If you had a bet down on the Oakland A’s to beat the Astros last week, you are probably still angry. Adam Rosales hit a home-run but didn’t get credit for it. In the words of more than one fan “he was robbed.”… and he was.
Year after year, MLB Umpire Angel Hernandez is ranked way down in the bottom 10% of all working major league umpires… but he keeps on working. Once again, it was Hernandez and his crew that blew the call against the A’s.
Once again, sports fans and sports bettors in sports bars all across the country and asking the question, “how can they keep this guy on the payroll when he continues to foul up week after week.”
Just how much money Angel Hernandez has cost bookies and bettors is impossible to calculate… but, you can bet it’s a lot.
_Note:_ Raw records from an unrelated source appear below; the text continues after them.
(** X6: the tree of a template that parses is the empty node, for the
    empty template, or a path node with one child for each component
    between separators; a child is a leaf or a compound node of leaves, never
    of one leaf alone; literals are not empty and hold no opening brace,
    fragment names are not empty, do not start with a digit or a minus sign
    and hold no closing brace, neither holds a separator, and every number
    is within the range of [int]. *)
Theorem ParseResolver_wf (str : string) (r : Resolver)
  (H : ParseResolver str = Ok r) :
  tree_wf r = true /\
  (str = "" -> r = empty) /\
  (str <> "" ->
   exists rs, r = path rs /\
              List.length rs = List.length (Split (Trim str Separator) Separator)).
Proof.
  unfold ParseResolver in H. destruct (String.eqb str "") eqn:E.
  - apply String.eqb_eq in E. injection H as <-.
    repeat split. intros Hne. contradiction.
  - apply String.eqb_neq in E.
    destruct (each parse (Split (Trim str Separator) Separator)) as [rs| |] eqn:El;
      try discriminate H.
    injection H as <-. apply each_Ok_Forall2 in El.
    pose proof (Split_no_sep (Trim str Separator)) as Hparts.
    pose proof (Split_not_nil (Trim str Separator) Separator) as Hnn.
    assert (Hlen : List.length rs =
                   List.length (Split (Trim str Separator) Separator))
      by (symmetry; exact (Forall2_length El)).
    split; [|split; [intros; contradiction|intros _; exists rs; split;
                                            [reflexivity|exact Hlen]]].
    cbn [tree_wf]. apply andb_true_iff. split.
    + destruct rs; [|reflexivity].
      destruct (Split (Trim str Separator) Separator);
        [contradiction|discriminate Hlen].
    + clear Hlen Hnn. induction El as [|p x ps xs Hp _ IH]; [reflexivity|].
      inversion Hparts as [|? ? Hps Hrest]; subst.
      cbn [forallb]. rewrite (IH Hrest), andb_true_r.
      apply (parse_wf p x); [rewrite <- no_sep_lacks; exact Hps|exact Hp].
Qed.

Lemma ParseResolver_wf_witness :
  ParseResolver "/data/{year}/ver{0}-{run}/" =
  Ok (path [literal "data"; fragment "year";
            compound [literal "ver"; index 0; literal "-"; fragment "run"]]) /\
  tree_wf (path [literal "data"; fragment "year";
                 compound [literal "ver"; index 0; literal "-"; fragment "run"]])
  = true.
Proof.
  assert (H : ParseResolver "/data/{year}/ver{0}-{run}/" =
              Ok (path [literal "data"; fragment "year";
                        compound [literal "ver"; index 0; literal "-";
                                  fragment "run"]])) by reflexivity.
  split; [exact H|]. exact (proj1 (ParseResolver_wf _ _ H)).
Defined.

(** ** [ParseResolver] on the components of a template *)

Lemma each_first_failure :
  forall (A B : Type) (f : A -> result B) (pre : list A) (x : A) (post : list A),
    Forall (fun a => exists b, f a = Ok b) pre ->
    each f (pre ++ x :: post) =
    match f x with
    | Ok y => ys <- each f pre ;; zs <- each f post ;; Ok (ys ++ y :: zs)%list
    | Err e => Err e
    | Panic p => Panic p
    end.
Proof.
  intros A B f pre x post H. induction H as [|a pre [b Hb] _ IH].
  - cbn [app each bind]. fold (each f post).
    destruct (f x); cbn [bind]; [|reflexivity|reflexivity].
    destruct (each f post); reflexivity.
  - cbn [app each]. fold (each f (pre ++ x :: post)). fold (each f pre).
    rewrite Hb, IH. cbn [bind].
    destruct (f x); cbn [bind]; [|reflexivity|reflexivity].
    destruct (each f pre); cbn [bind]; [|reflexivity|reflexivity].
    destruct (each f post); reflexivity.
Qed.

(** X7: when the components before a component all parse and that one
    does not, [ParseResolver] returns its error, or panics with its panic:
    no tree is returned for the components that parsed. *)
Theorem ParseResolver_first_failure (str : string) (pre : list string)
  (p : string) (post : list string)
  (Hne : str <> "")
  (Hparts : Split (Trim str Separator) Separator = (pre ++ p :: post)%list)
  (Hpre : Forall (fun q => exists r, parse q = Ok r) pre) :
  match parse p with
  | Ok _ => True
  | Err e => ParseResolver str = Err e
  | Panic x => ParseResolver str = Panic x
  end.
Proof.
  unfold ParseResolver.
  replace (String.eqb str "") with false
    by (symmetry; apply String.eqb_neq; exact Hne).
  rewrite Hparts, (each_first_failure _ _ parse pre p post Hpre).
  destruct (parse p); [exact I|reflexivity|reflexivity].
Qed.

Lemma ParseResolver_first_failure_witness :
  "{year}/{doy/{1x}" <> "" /\
  ParseResolver "{year}/{doy/{1x}" = Err ErrMissingBrace.
Proof.
  assert (Hne : "{year}/{doy/{1x}" <> "") by discriminate.
  split; [exact Hne|].
  refine (ParseResolver_first_failure "{year}/{doy/{1x}" ["{year}"] "{doy"
            ["{1x}"] Hne eq_refl _).
  constructor; [|constructor]. exists (fragment "year"). reflexivity.
Defined.

(** *** Separators around a template *)

Lemma TrimRight_cons :
  forall (x : ascii) (s : string) (c : ascii),
    TrimRight (String x s) c = "" \/
    exists r, TrimRight (String x s) c = String x r.
Proof.
  intros x s c. cbn [TrimRight].
  destruct (TrimRight s c); [|right; eexists; reflexivity].
  destruct (Ascii.eqb x c); [left; reflexivity|right; eexists; reflexivity].
Qed.

Lemma TrimRight_idem :
  forall (s : string) (c : ascii), TrimRight (TrimRight s c) c = TrimRight s c.
Proof.
  induction s as [|x s IH]; intros c; [reflexivity|].
  cbn [TrimRight]. destruct (TrimRight s c) as [|y r] eqn:E.
  - destruct (Ascii.eqb x c) eqn:Ex; [reflexivity|].
    cbn [TrimRight]. rewrite Ex. reflexivity.
  - specialize (IH c). rewrite E in IH.
    change (TrimRight (String x (String y r)) c)
      with (match TrimRight (String y r) c with
            | "" => if Ascii.eqb x c then "" else String x ""
            | r' => String x r'
            end).
    rewrite IH. reflexivity.
Qed.

Lemma TrimLeft_head :
  forall (s : string) (c : ascii),
    TrimLeft s c = "" \/
    exists x r, TrimLeft s c = String x r /\ Ascii.eqb x c = false.
Proof.
  induction s as [|x s IH]; intros c; [left; reflexivity|].
  cbn [TrimLeft]. destruct (Ascii.eqb x c) eqn:E; [apply IH|].
  right. exists x, s. split; [reflexivity|exact E].
Qed.

(** A trimmed string is empty or starts with a byte that is not the one
    trimmed; trimming it again changes nothing. *)
Lemma Trim_head :
  forall (s : string) (c : ascii),
    Trim s c = "" \/ exists x r, Trim s c = String x r /\ Ascii.eqb x c = false.
Proof.
  intros s c. unfold Trim.
  destruct (TrimLeft_head s c) as [->|(x & r & -> & Hx)]; [left; reflexivity|].
  destruct (TrimRight_cons x r c) as [->|(r' & ->)]; [left; reflexivity|].
  right. exists x, r'. split; [reflexivity|exact Hx].
Qed.

Lemma Trim_idem :
  forall (s : string) (c : ascii), Trim (Trim s c) c = Trim s c.
Proof.
  intros s c. destruct (Trim_head s c) as [E|(x & r & E & Hx)].
  - rewrite E. reflexivity.
  - unfold Trim at 1. rewrite E. cbn [TrimLeft]. rewrite Hx.
    rewrite <- E. unfold Trim. apply TrimRight_idem.
Qed.

(** X8: separators at the start and at the end of a template are not
    read: a template parses as the template without them, unless nothing
    else is left. *)
Theorem ParseResolver_trim (str : string)
  (H : Trim str Separator <> "") :
  ParseResolver str = ParseResolver (Trim str Separator).
Proof.
  unfold ParseResolver. rewrite Trim_idem.
  replace (String.eqb (Trim str Separator) "") with false
    by (symmetry; apply String.eqb_neq; exact H).
  destruct str; [contradiction H; reflexivity|reflexivity].
Qed.

Lemma ParseResolver_trim_witness :
  Trim "//a/{year}/" Separator <> "" /\
  ParseResolver "//a/{year}/" = ParseResolver "a/{year}".
Proof.
  assert (H : Trim "//a/{year}/" Separator <> "") by discriminate.
  split; [exact H|]. exact (ParseResolver_trim "//a/{year}/" H).
Defined.

(** ** Templates of literal text *)

(** A component without opening brace is one literal, or nothing. *)
Lemma parse_literal :
  forall s : string,
    lacks lcurly s = true -> parse s = Ok (one_or_compound (literal_node s)).
Proof.
  intros s H. unfold parse.
  rewrite (parse_loop_exit _ "" s [] H). cbn [bind].
  rewrite (slice_from_app "" s) by reflexivity. cbn [bind].
  rewrite literal_node_spec. cbn [app].
  destruct (literal_node s) as [|r [|r' rs]]; reflexivity.
Qed.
Many are wondering just how this guy can keep ticking his ball-strike indicator when he is so universally unpopular with players, managers… and of course, gamblers everywhere.
Although often questioned on the situation, the powers that be in Major League Baseball can’t seem to come up with a satisfactory explanation. Tenure just does not cut it.
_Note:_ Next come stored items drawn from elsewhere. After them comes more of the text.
(** * zoom-analysis: the ingestion layer of [main.py]

    A shallow embedding of [_detect_delimiter], [parse_csv] and
    [build_series], and the properties of the specification that concern
    them.

    Conventions of the model.
    - A Python [str] is a [string]; a character is an [ascii], read as
      the code point 0..255.  The character classes ([str.isspace],
      [str.isalpha], [str.isdigit], [str.lower]) are Python's on that
      range.
    - A Python [int] is a [Z]; a list index is a [nat].
    - A Python [float] is a [spec_float]: an IEEE 754 binary64 value
      as sign, mantissa and exponent.
    - A [dict] is a [gmap]; the defaults of a [defaultdict] are written
      out.
    - A computation that may raise returns a [result].
    - A file is the text that it holds, or nothing when it cannot be
      opened.
    - [float], [int] and [csv.reader] are parameters of the embedding
      (class [Builtins]); the properties hold for every instance. *)

From Stdlib Require Import ZArith QArith Qpower Ascii String List Bool Lia.
From Stdlib Require Import Floats.SpecFloat.
From stdpp Require Import gmap strings list fin_maps pretty sorting.

Local Open Scope string_scope.
Local Open Scope Z_scope.

(** ** Characters and strings *)

Module Char.

Definition code (c : ascii) : N := N_of_ascii c.

Definition between (lo hi : N) (c : ascii) : bool :=
  ((lo <=? code c) && (code c <=? hi))%N.

(** [str.isspace] on code points 0..255: TAB..CR, FS..US, SPACE, NEL
    and NBSP. *)
Definition isspace (c : ascii) : bool :=
  between 9 13 c || between 28 32 c || (code c =? 133)%N || (code c =? 160)%N.

(** [str.isalpha] on code points 0..255: the ASCII letters, the two
    ordinal indicators, the micro sign, and the accented letters
    (everything from 192 on except the multiplication and division
    signs). *)
Definition isalpha (c : ascii) : bool :=
  between 65 90 c || between 97 122 c ||
  (code c =? 170)%N || (code c =? 181)%N || (code c =? 186)%N ||
  between 192 214 c || between 216 246 c || between 248 255 c.

(** [str.isdigit] on code points 0..255: 0-9 and the superscripts
    two, three and one. *)
Definition isdigit (c : ascii) : bool :=
  between 48 57 c || (code c =? 178)%N || (code c =? 179)%N || (code c =? 185)%N.

(** [str.lower] on one code point of 0..255. *)
Definition lower (c : ascii) : ascii :=
  if between 65 90 c || between 192 214 c || between 216 222 c
  then ascii_of_N (code c + 32)
  else c.

Definition tab : ascii := ascii_of_N 9.
Definition lf : ascii := ascii_of_N 10.
Definition cr : ascii := ascii_of_N 13.
Definition comma : ascii := ","%char.
Definition dot : ascii := "."%char.

End Char.

Module Str.

(** [any(p(ch) for ch in s)] *)
Fixpoint any (p : ascii -> bool) (s : string) : bool :=
  match s with
  | EmptyString => false
  | String c s' => p c || any p s'
  end.

(** [c in s] for a one-character [c] *)
Definition contains (c : ascii) (s : string) : bool :=
  any (Ascii.eqb c) s.

(** [s.count(c)] for a one-character [c] *)
Fixpoint count (c : ascii) (s : string) : Z :=
  match s with
  | EmptyString => 0
  | String d s' => (if Ascii.eqb c d then 1 else 0) + count c s'
  end.

Fixpoint lstrip (s : string) : string :=
  match s with
  | EmptyString => EmptyString
  | String c s' => if Char.isspace c then lstrip s' else s
  end.

Fixpoint rstrip (s : string) : string :=
  match s with
  | EmptyString => EmptyString
  | String c s' =>
      match rstrip s' with
      | EmptyString => if Char.isspace c then EmptyString else String c EmptyString
      | r => String c r
      end
  end.

(** [s.strip()] *)
Definition strip (s : string) : string := rstrip (lstrip s).

(** [s.lower()] *)
Fixpoint lower (s : string) : string :=
  match s with
  | EmptyString => EmptyString
  | String c s' => String (Char.lower c) (lower s')
  end.

(** [not s] *)
Definition is_empty (s : string) : bool :=
  match s with EmptyString => true | _ => false end.

End Str.

(** ** Exceptions *)

Inductive exn : Type :=
| OSError
| ValueError
| OverflowError
| TypeError
| CsvError.

Inductive result (A : Type) : Type :=
| Return (a : A)
| Raise (e : exn).
Arguments Return {A} a.
Arguments Raise {A} e.

#[global] Instance result_ret : MRet result := fun A a => Return a.

#[global] Instance result_bind : MBind result := fun A B k r =>
  match r with
  | Return a => k a
  | Raise e => Raise e
  end.

#[global] Instance result_fmap : FMap result := fun A B f r =>
  match r with
  | Return a => Return (f a)
  | Raise e => Raise e
  end.

(** ** Text files

    A path names a file that can be opened, with its decoded text, or
    one that cannot ([None]: [open] raises [OSError]). *)

Definition file : Type := option string.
There is hardly a team manager, from the most flamboyant to the most mild-mannered, who have not had major confrontations with Hernandez. One disgruntled trainer when asked about Hernandez after the game told the press “He’s no Angel.”
Angel Hernandez embodies a unique combination of incompetence and arrogance that riles up so many players and managers and causes them to lose their cool… which gives Hernandez an excuse to eject them from the game… which he does with alarming regularity these days… just as he has done ever since entering MLB in 1993.
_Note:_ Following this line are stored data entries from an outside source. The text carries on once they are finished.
(** Sums and quotients are those of doubles.  The profits 1.0 and 0.005 add
    up to the double below 1.005, which rounds to 1.0; 23 wins in 160
    trades give the win rate 14.37, the quotient times 100 being the double
    below 14.375. *)
Example summarize_trades_in_doubles :
  summarize_trades
    [closed_trade 1 jan1; closed_trade (round_double (5 # 1000)) jan1]
    = Ok {| s_profit := 1; s_trades := 2; s_wins := 2; s_losses := 0;
            s_win_rate := 100 |} ∧
  summarize_trades
    (replicate 23 (closed_trade 1 jan1) ++ replicate 137 (closed_trade (-1) jan1))
    = Ok {| s_profit := -114; s_trades := 160; s_wins := 23; s_losses := 137;
            s_win_rate := 1437 # 100 |}.
Proof. split; vm_compute; reflexivity. Qed.

(** ** Rolling windows *)

Lemma Qltb_true_lt (x y : Q) : Qltb x y = true ↔ (x < y)%Q.
Proof.
  unfold Qltb. rewrite negb_true_iff, <- not_true_iff_false, Qle_bool_iff.
  split; [apply Qnot_le_lt|apply Qlt_not_le].
Qed.

Section extremum_facts.
Context {A : Type} (f : A → Q).

Lemma max_from_first best l b :
  max_from f best l = b →
  ∃ l1 l2, best :: l = l1 ++ b :: l2 ∧
    Forall (λ x, (f x < f b)%Q) l1 ∧ Forall (λ x, (f x <= f b)%Q) l2.
Proof.
  revert best. induction l as [|x l IH]; intros best Hb; simpl in Hb.
  - subst b. exists [], []. by repeat constructor.
  - destruct (Qltb (f best) (f x)) eqn:Hlt.
    + apply Qltb_true_lt in Hlt.
      destruct (IH x Hb) as (l1 & l2 & Heq & H1 & H2).
      exists (best :: l1), l2. split_and!; [by rewrite Heq| |done].
      constructor; [|done]. eapply Qlt_le_trans; [done|].
      destruct l1 as [|y l1]; simpl in Heq; injection Heq as -> _.
      * apply Qle_refl.
      * apply Qlt_le_weak. by apply Forall_cons in H1 as [? _].
    + apply Qltb_false_le in Hlt.
      destruct (IH best Hb) as (l1 & l2 & Heq & H1 & H2).
      destruct l1 as [|y l1]; simpl in Heq; injection Heq as <- ->.
      * exists [], (x :: l2). split_and!; [done|done|by constructor].
      * exists (best :: x :: l1), l2. split_and!; [done| |done].
        apply Forall_cons in H1 as [Hy H1].
        repeat constructor; [done| |done]. by eapply Qle_lt_trans.
Qed.

Lemma min_from_first best l b :
  min_from f best l = b →
  ∃ l1 l2, best :: l = l1 ++ b :: l2 ∧
    Forall (λ x, (f b < f x)%Q) l1 ∧ Forall (λ x, (f b <= f x)%Q) l2.
Proof.
  revert best. induction l as [|x l IH]; intros best Hb; simpl in Hb.
  - subst b. exists [], []. by repeat constructor.
  - destruct (Qltb (f x) (f best)) eqn:Hlt.
    + apply Qltb_true_lt in Hlt.
      destruct (IH x Hb) as (l1 & l2 & Heq & H1 & H2).
      exists (best :: l1), l2. split_and!; [by rewrite Heq| |done].
      constructor; [|done]. eapply Qle_lt_trans; [|done].
      destruct l1 as [|y l1]; simpl in Heq; injection Heq as -> _.
      * apply Qle_refl.
      * apply Qlt_le_weak. by apply Forall_cons in H1 as [? _].
    + apply Qltb_false_le in Hlt.
      destruct (IH best Hb) as (l1 & l2 & Heq & H1 & H2).
      destruct l1 as [|y l1]; simpl in Heq; injection Heq as <- ->.
      * exists [], (x :: l2). split_and!; [done|done|by constructor].
      * exists (best :: x :: l1), l2. split_and!; [done| |done].
        apply Forall_cons in H1 as [Hy H1].
        repeat constructor; [done| |done]. by eapply Qlt_le_trans.
Qed.

Lemma py_max_first l : is_first_max f l (py_max f l).
Proof. destruct l as [|x l]; [done|]. by apply max_from_first. Qed.

Lemma py_min_first l : is_first_min f l (py_min f l).
Proof. destruct l as [|x l]; [done|]. by apply min_from_first. Qed.
End extremum_facts.

Lemma build_window_ok now days trades :
  build_window now days trades = Ok (window_of (window_trades now days trades)).
Proof. unfold build_window. by rewrite summarize_trades_ok. Qed.

Lemma build_windows_ok now trades :
  build_windows now trades =
    Ok (<["365d" := window_of (window_trades now 365 trades)]>
        (<["30d" := window_of (window_trades now 30 trades)]>
         (<["7d" := window_of (window_trades now 7 trades)]> ∅))).
Proof.
  unfold build_windows, WINDOWS. cbn [foldl].
  by rewrite !build_window_ok.
Qed.

Lemma window_example_7d now :
  window_trades now 7 (window_example now)
    = [closed_trade 10 (now - timedelta_days 1)].
Proof.
  unfold window_trades, window_example, timedelta_days.
  rewrite filter_cons_False by (simpl; lia).
  rewrite filter_cons_False by (simpl; lia).
  by rewrite filter_cons_True by (simpl; lia).
Qed.

Lemma window_example_30d now days :
  days = 30 ∨ days = 365 →
  window_trades now days (window_example now)
    = [closed_trade (-5) (now - timedelta_days 10);
       closed_trade 10 (now - timedelta_days 1)].
Proof.
  intros Hdays. unfold window_trades, window_example, timedelta_days.
  rewrite filter_cons_False by (simpl; lia).
  rewrite filter_cons_True by (simpl; lia).
  by rewrite filter_cons_True by (simpl; lia).
Qed.

Lemma build_exit_label_lookup trade :
  EXIT_LABELS !! determine_exit_type (Some trade)
    = Some (_build_exit_label (determine_exit_type (Some trade))).
Proof.
  unfold determine_exit_type, _DEFAULT_EXIT_TYPE.
  repeat match goal with |- context [if ?c then _ else _] => destruct c end;
    reflexivity.
Qed.

Lemma summarize_single_trade_shows r :
  shows_trade r (summarize_single_trade r false).
Proof.
  destruct r as [trade|]; [|reflexivity]. cbn [shows_trade summarize_single_trade].
  eexists. split; [reflexivity|].
  cbn [ts_ticket ts_symbol ts_profit ts_volume ts_order_type ts_closed_at
       ts_exit_type ts_exit ts_comment].
  split_and!; try reflexivity. apply build_exit_label_lookup.
Qed.

(** C4. Window correctness.  For each window N in {7, 30, 365} days the
    window is computed from exactly the trades with
    [closed_at ≥ now − N days]: its summary is the overall summary of that
    filtered list; its best trade is the summary of the first trade of
    maximum profit and its worst that of the first trade of minimum profit
    in the order of the list, and both are absent exactly when the window
    is empty.  For trades closed at now−400d (profit +1000), now−10d
    (profit −5) and now−1d (profit +10), the 7-day sum is 10, the 30-day sum
    is 5 and the 365-day sum is 5; the best trade of all three windows is
    the one of profit +10, the worst that of profit +10 in the 7-day window
    and of profit −5 in the others. *)
Theorem build_windows_correct :
  (∀ now trades, ∃ windows,
     build_windows now trades = Ok windows ∧
     dom windows = {["7d"; "30d"; "365d"]} ∧
     ∀ key days, (key, days) ∈ [("7d", 7); ("30d", 30); ("365d", 365)] →
       ∃ window best worst,
         let selected :=
           filter (λ trade, now - timedelta_days days ≤ mt_closed_at trade) trades in
         windows !! key = Some window ∧
         w_summary window = summary_reference selected ∧
         is_first_max mt_profit selected best ∧
         is_first_min mt_profit selected worst ∧
         shows_trade best (w_best_trade window) ∧
         shows_trade worst (w_worst_trade window) ∧
         (selected = [] ↔ w_best_trade window = None) ∧
         (selected = [] ↔ w_worst_trade window = None)) ∧
  (∀ now, ∃ windows w7 w30 w365,
     build_windows now (window_example now) = Ok windows ∧
     windows !! "7d" = Some w7 ∧ windows !! "30d" = Some w30 ∧
     windows !! "365d" = Some w365 ∧
     s_profit (w_summary w7) = 10%Q ∧
     s_profit (w_summary w30) = 5%Q ∧
     s_profit (w_summary w365) = 5%Q ∧
     ts_profit <$> w_best_trade w7 = Some 10%Q ∧
     ts_profit <$> w_worst_trade w7 = Some 10%Q ∧
     ts_profit <$> w_best_trade w30 = Some 10%Q ∧
     ts_profit <$> w_worst_trade w30 = Some (-5)%Q ∧
     ts_profit <$> w_best_trade w365 = Some 10%Q ∧
     ts_profit <$> w_worst_trade w365 = Some (-5)%Q).
Proof.
  split.
  - intros now trades. eexists. split; [apply build_windows_ok|]. split.
    { rewrite !dom_insert_L, dom_empty_L. set_solver. }
    intros key days Hin.
    exists (window_of (window_trades now days trades)),
           (py_max mt_profit (window_trades now days trades)),
           (py_min mt_profit (window_trades now days trades)).
    cbv zeta. fold (window_trades now days trades).
    split_and!.
    + repeat (apply elem_of_cons in Hin as [[= -> ->]|Hin]).
      * by rewrite !lookup_insert_ne, lookup_insert_eq by done.
      * by rewrite lookup_insert_ne, lookup_insert_eq by done.
      * by rewrite lookup_insert_eq.
      * exfalso. exact (not_elem_of_nil _ Hin).
    + reflexivity.
    + apply py_max_first.
    + apply py_min_first.
    + apply summarize_single_trade_shows.
    + apply summarize_single_trade_shows.
    + cbn [window_of w_best_trade].
      by destruct (window_trades now days trades).
    + cbn [window_of w_worst_trade].
      by destruct (window_trades now days trades).
  - intros now. eexists _, _, _, _. split; [apply build_windows_ok|].
    rewrite window_example_7d, !window_example_30d by auto.
    split; [by rewrite !lookup_insert_ne, lookup_insert_eq by done|].
    split; [by rewrite lookup_insert_ne, lookup_insert_eq by done|].
    split; [by rewrite lookup_insert_eq|].
    split_and!; vm_compute; reflexivity.
Qed.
Another MLB Umpire, Fieldin Culbreth, was suspended for two games because he and his crew got the rules wrong on a change of pitchers. Even when the rule involved was pointed out to them… they still got it wrong.
Why Culbreth was suspended and Hernandez was not is a mystery to some but MLB is calling the Hernandez case a “judgment call” while the Culbreth call was a direct breach of the rules that the Umps should have been aware of.
If it comes down to that one game that keeps the A’s out of the playoffs, as one writer put it, “all hell is going to break loose.”… especially back at the sportsbars.